(* ===== verification/Samples.v ===== *)
(** * Sample data

    A small policy, a request, the reference instances, and keys, an anchor and
    a sealed file of the sample policy, on which the properties are
    evaluated. *)

From S2P Require Import Prelude GoStrings Decimal Rfc3339 Encodings Json PolicyTypes PolicyBody PolicyBodyProps Seal Domain PolicyFile Trace Evaluate Counter Reservation Engine PolicyAdmin PolicyAdminFacts.

(** ** Sample data

    A small policy, a request and the reference instances, on which the
    properties are evaluated. *)

Local Open Scope string_scope.
Local Open Scope Z_scope.

#[export] Existing Instance ascii_tables.
#[export] Existing Instance geth_ref.
#[export] Existing Instance reservation_codec.

Definition no_limits : Limits := mkLimits None None None None None None.

(** at most 100 wei a day and 60 wei a transaction *)
Definition sample_limits : Limits := mkLimits (Some "60") (Some "100") None None None None.

Definition sample_policy : Policy := {|
  p_Version := 1; p_Nonce := 7; p_UpdatedAt := ""; p_WrittenBy := ""; p_Messages := "allow";
  p_TokensNoAllowlistOK := false; p_Rules := mkRules sample_limits []; p_Tokens := [];
  p_Allowlist := []; p_Denylist := []; p_SelfAddresses := []; p_TypedData := mkTypedDataCfg "deny" [];
  p_ContractsAllowed := [] |}.

(** a transfer of [v] wei with worst-case gas [g] from account 1 to account 2 *)
Definition sample_check (v g : Z) (rbf : bool) (nonce : Z) : Check := {|
  c_Account := 1; c_Dest := 2; c_SpendWei := Some v; c_MaxGasWei := Some g; c_MaxFeePerGas := None;
  c_Kind := "transfer"; c_Token := ""; c_IsRBFDelta := rbf; c_Acked := false; c_Network := "main";
  c_KindEnum := KindTransfer; c_ToSrc := SourceRawAddress; c_ToInput := ""; c_ENSName := "";
  c_ENSResolved := 0; c_Asset := ""; c_TokenAmt := None; c_Unlimited := false;
  c_AccountNonce := Some nonce; c_TypedUnknown := false; c_TypedPrimary := ""; c_TypedVerifying := "";
  c_TypedChainID := 0; c_UnknownCalldata := false; c_ContractAddr := 0; c_Selector := "" |}.

Definition empty_disk : Disk := mkDisk None ∅.

(** a first spend of 40 wei with 10 of gas, reserved at 0 *)
Definition spent_reservation : Reservation := newReservation "r1" (sample_check 40 10 false 0) 0.

Definition spent_counter : counterFile := {|
  cf_Version := 1; cf_PolicyNonce := 7; cf_Network := "main"; cf_From := hex40 1;
  cf_Entries := [{| ce_ID := "r1"; ce_TS := "1970-01-01T00:00:00Z"; ce_AccountNonce := Some 0;
                    ce_Kind := "transfer"; ce_Asset := "eth"; ce_Candidates := [reserved_cand 40 10] |}] |}.

(** the disk it leaves (with an empty log, which no property of the window reads) *)
Definition spent_disk : Disk := mkDisk None {[("main", hex40 1) := Document spent_counter]}.

Lemma read_spent : read_counter spent_disk "main" 1 = Ok spent_counter.
Proof. vm_compute. reflexivity. Qed.

Lemma readable_spent a : a ∈ [1] → is_ok (read_counter spent_disk "main" a) = true.
Proof. intros ->%list_elem_of_singleton. by rewrite read_spent. Qed.

(** ** Sample keys, anchors and sealed files

    A reference instance of the seal's primitives, in which a signature is the
    public key followed by the reversed message cut to 32 bytes, and a sealed
    file of the sample policy, on which the properties of the administration
    are evaluated. *)

Local Open Scope string_scope.
Local Open Scope Z_scope.

#[export] Existing Instance stable_slice.

(** exactly [n] bytes: cut, or padded with zeros *)
Fixpoint fit (n : nat) (s : string) : string :=
  match n with
  | O => ""
  | S n => match s with "" => String (Zbyte 0) (fit n "") | String c s => String c (fit n s) end
  end.

Lemma fit_length n s : String.length (fit n s) = n.
Proof. revert s. induction n as [|n IH]; intros s; [done|]. destruct s as [|c s]; simpl; by rewrite IH. Qed.

Definition ref_sign (sk m : string) : string := fit 32 sk +:+ fit 32 (srev m).

#[export] Instance ref_crypto : SealCrypto := {|
  scrypt_Key := λ pass salt _ _ _ _, Some (pass +:+ salt);
  hkdf_read := λ secret _, Some (fit 32 secret);
  NewKeyFromSeed := λ seed, seed;
  Public := fit 32;
  ed25519_Sign := ref_sign;
  ed25519_Verify := λ pk m sig, bool_decide (sig = pk +:+ fit 32 (srev m));
  Public_size := λ sk, fit_length 32 sk;
  Sign_size := λ sk m, eq_trans (string_length_app _ _)
                         (f_equal2 Nat.add (fit_length 32 sk) (fit_length 32 (srev m)));
  Sign_verifies := λ sk m, bool_decide_eq_true_2 _ eq_refl;
|}.

Definition sample_salt : string := fit 32 "salt of the anchor".
Definition sample_pass : string := "correct horse".
Definition next_pass : string := "battery staple".

(** the private key of a passphrase *)
Definition sample_sk (pass salt : string) : string := fit 32 (pass +:+ salt).

Definition sample_anchor : Anchor :=
  mkAnchor (EncodeKey (Public (sample_sk sample_pass sample_salt))) "" (EncodeSalt sample_salt) DefaultScryptParams 5 "".

Definition sample_keys (pass salt : string) : string * string := (sample_sk pass salt, Public (sample_sk pass salt)).

Lemma sample_authenticates : authenticate (Some sample_anchor) (Some sample_pass) = Ok (sample_keys sample_pass sample_salt).
Proof. by vm_compute. Qed.

Lemma sample_pins : pins sample_anchor (sample_sk sample_pass sample_salt).
Proof. left. by vm_compute. Qed.

Lemma sample_proper : proper sample_policy.
Proof.
  split; [|by split_and!|by vm_compute|done]. unfold utf8_policy.
  repeat (apply Forall_cons; split; [by vm_compute|]). by apply Forall_nil.
Qed.

Definition sample_file : string := sealed_file sample_policy (sample_sk sample_pass sample_salt).

Lemma sample_canonical : canonical sample_policy = sample_policy.
Proof. by vm_compute. Qed.

Lemma sample_loads : loadActivePolicy (Some sample_file) (Some sample_anchor) = Ok (Some sample_policy).
Proof.
  unfold sample_file.
  rewrite load_active_file by (apply sample_proper || apply sample_pins || done). by rewrite sample_canonical.
Qed.

(** what loading it gives in full *)
Lemma sample_result : ∃ r, loadPolicy (Some sample_file) (Some sample_anchor) = Ok r ∧ lr_policy r = sample_policy.
Proof.
  pose proof sample_loads as H. unfold loadActivePolicy in H.
  destruct (loadPolicy _ _) as [r|e] eqn:E; [|done]. exists r. split; [done|].
  destruct (load_present _ _ _ E) as [Hp _]. rewrite Hp in H. by injection H.
Qed.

### Activity
Repeat the listing above exactly, every line of it.

### Task response
(* ===== verification/Samples.v ===== *)
(** * Sample data

    A small policy, a request, the reference instances, and keys, an anchor and
    a sealed file of the sample policy, on which the properties are
    evaluated. *)

From S2P Require Import Prelude GoStrings Decimal Rfc3339 Encodings Json PolicyTypes PolicyBody PolicyBodyProps Seal Domain PolicyFile Trace Evaluate Counter Reservation Engine PolicyAdmin PolicyAdminFacts.

(** ** Sample data

    A small policy, a request and the reference instances, on which the
    properties are evaluated. *)

Local Open Scope string_scope.
Local Open Scope Z_scope.

#[export] Existing Instance ascii_tables.
#[export] Existing Instance geth_ref.
#[export] Existing Instance reservation_codec.

Definition no_limits : Limits := mkLimits None None None None None None.

(** at most 100 wei a day and 60 wei a transaction *)
Definition sample_limits : Limits := mkLimits (Some "60") (Some "100") None None None None.

Definition sample_policy : Policy := {|
  p_Version := 1; p_Nonce := 7; p_UpdatedAt := ""; p_WrittenBy := ""; p_Messages := "allow";
  p_TokensNoAllowlistOK := false; p_Rules := mkRules sample_limits []; p_Tokens := [];
  p_Allowlist := []; p_Denylist := []; p_SelfAddresses := []; p_TypedData := mkTypedDataCfg "deny" [];
  p_ContractsAllowed := [] |}.

(** a transfer of [v] wei with worst-case gas [g] from account 1 to account 2 *)
Definition sample_check (v g : Z) (rbf : bool) (nonce : Z) : Check := {|
  c_Account := 1; c_Dest := 2; c_SpendWei := Some v; c_MaxGasWei := Some g; c_MaxFeePerGas := None;
  c_Kind := "transfer"; c_Token := ""; c_IsRBFDelta := rbf; c_Acked := false; c_Network := "main";
  c_KindEnum := KindTransfer; c_ToSrc := SourceRawAddress; c_ToInput := ""; c_ENSName := "";
  c_ENSResolved := 0; c_Asset := ""; c_TokenAmt := None; c_Unlimited := false;
  c_AccountNonce := Some nonce; c_TypedUnknown := false; c_TypedPrimary := ""; c_TypedVerifying := "";
  c_TypedChainID := 0; c_UnknownCalldata := false; c_ContractAddr := 0; c_Selector := "" |}.

Definition empty_disk : Disk := mkDisk None ∅.

(** a first spend of 40 wei with 10 of gas, reserved at 0 *)
Definition spent_reservation : Reservation := newReservation "r1" (sample_check 40 10 false 0) 0.

Definition spent_counter : counterFile := {|
  cf_Version := 1; cf_PolicyNonce := 7; cf_Network := "main"; cf_From := hex40 1;
  cf_Entries := [{| ce_ID := "r1"; ce_TS := "1970-01-01T00:00:00Z"; ce_AccountNonce := Some 0;
                    ce_Kind := "transfer"; ce_Asset := "eth"; ce_Candidates := [reserved_cand 40 10] |}] |}.

(** the disk it leaves (with an empty log, which no property of the window reads) *)
Definition spent_disk : Disk := mkDisk None {[("main", hex40 1) := Document spent_counter]}.

Lemma read_spent : read_counter spent_disk "main" 1 = Ok spent_counter.
Proof. vm_compute. reflexivity. Qed.

Lemma readable_spent a : a ∈ [1] → is_ok (read_counter spent_disk "main" a) = true.
Proof. intros ->%list_elem_of_singleton. by rewrite read_spent. Qed.

(** ** Sample keys, anchors and sealed files

    A reference instance of the seal's primitives, in which a signature is the
    public key followed by the reversed message cut to 32 bytes, and a sealed
    file of the sample policy, on which the properties of the administration
    are evaluated. *)

Local Open Scope string_scope.
Local Open Scope Z_scope.

#[export] Existing Instance stable_slice.

(** exactly [n] bytes: cut, or padded with zeros *)
Fixpoint fit (n : nat) (s : string) : string :=
  match n with
  | O => ""
  | S n => match s with "" => String (Zbyte 0) (fit n "") | String c s => String c (fit n s) end
  end.

Lemma fit_length n s : String.length (fit n s) = n.
Proof. revert s. induction n as [|n IH]; intros s; [done|]. destruct s as [|c s]; simpl; by rewrite IH. Qed.

Definition ref_sign (sk m : string) : string := fit 32 sk +:+ fit 32 (srev m).

#[export] Instance ref_crypto : SealCrypto := {|
  scrypt_Key := λ pass salt _ _ _ _, Some (pass +:+ salt);
  hkdf_read := λ secret _, Some (fit 32 secret);
  NewKeyFromSeed := λ seed, seed;
  Public := fit 32;
  ed25519_Sign := ref_sign;
  ed25519_Verify := λ pk m sig, bool_decide (sig = pk +:+ fit 32 (srev m));
  Public_size := λ sk, fit_length 32 sk;
  Sign_size := λ sk m, eq_trans (string_length_app _ _)
                         (f_equal2 Nat.add (fit_length 32 sk) (fit_length 32 (srev m)));
  Sign_verifies := λ sk m, bool_decide_eq_true_2 _ eq_refl;
|}.

Definition sample_salt : string := fit 32 "salt of the anchor".
Definition sample_pass : string := "correct horse".
Definition next_pass : string := "battery staple".

(** the private key of a passphrase *)
Definition sample_sk (pass salt : string) : string := fit 32 (pass +:+ salt).

Definition sample_anchor : Anchor :=
  mkAnchor (EncodeKey (Public (sample_sk sample_pass sample_salt))) "" (EncodeSalt sample_salt) DefaultScryptParams 5 "".

Definition sample_keys (pass salt : string) : string * string := (sample_sk pass salt, Public (sample_sk pass salt)).

Lemma sample_authenticates : authenticate (Some sample_anchor) (Some sample_pass) = Ok (sample_keys sample_pass sample_salt).
Proof. by vm_compute. Qed.

Lemma sample_pins : pins sample_anchor (sample_sk sample_pass sample_salt).
Proof. left. by vm_compute. Qed.

Lemma sample_proper : proper sample_policy.
Proof.
  split; [|by split_and!|by vm_compute|done]. unfold utf8_policy.
  repeat (apply Forall_cons; split; [by vm_compute|]). by apply Forall_nil.
Qed.

Definition sample_file : string := sealed_file sample_policy (sample_sk sample_pass sample_salt).

Lemma sample_canonical : canonical sample_policy = sample_policy.
Proof. by vm_compute. Qed.

Lemma sample_loads : loadActivePolicy (Some sample_file) (Some sample_anchor) = Ok (Some sample_policy).
Proof.
  unfold sample_file.
  rewrite load_active_file by (apply sample_proper || apply sample_pins || done). by rewrite sample_canonical.
Qed.

(** what loading it gives in full *)
Lemma sample_result : ∃ r, loadPolicy (Some sample_file) (Some sample_anchor) = Ok r ∧ lr_policy r = sample_policy.
Proof.
  pose proof sample_loads as H. unfold loadActivePolicy in H.
  destruct (loadPolicy _ _) as [r|e] eqn:E; [|done]. exists r. split; [done|].
  destruct (load_present _ _ _ E) as [Hp _]. rewrite Hp in H. by injection H.
Qed.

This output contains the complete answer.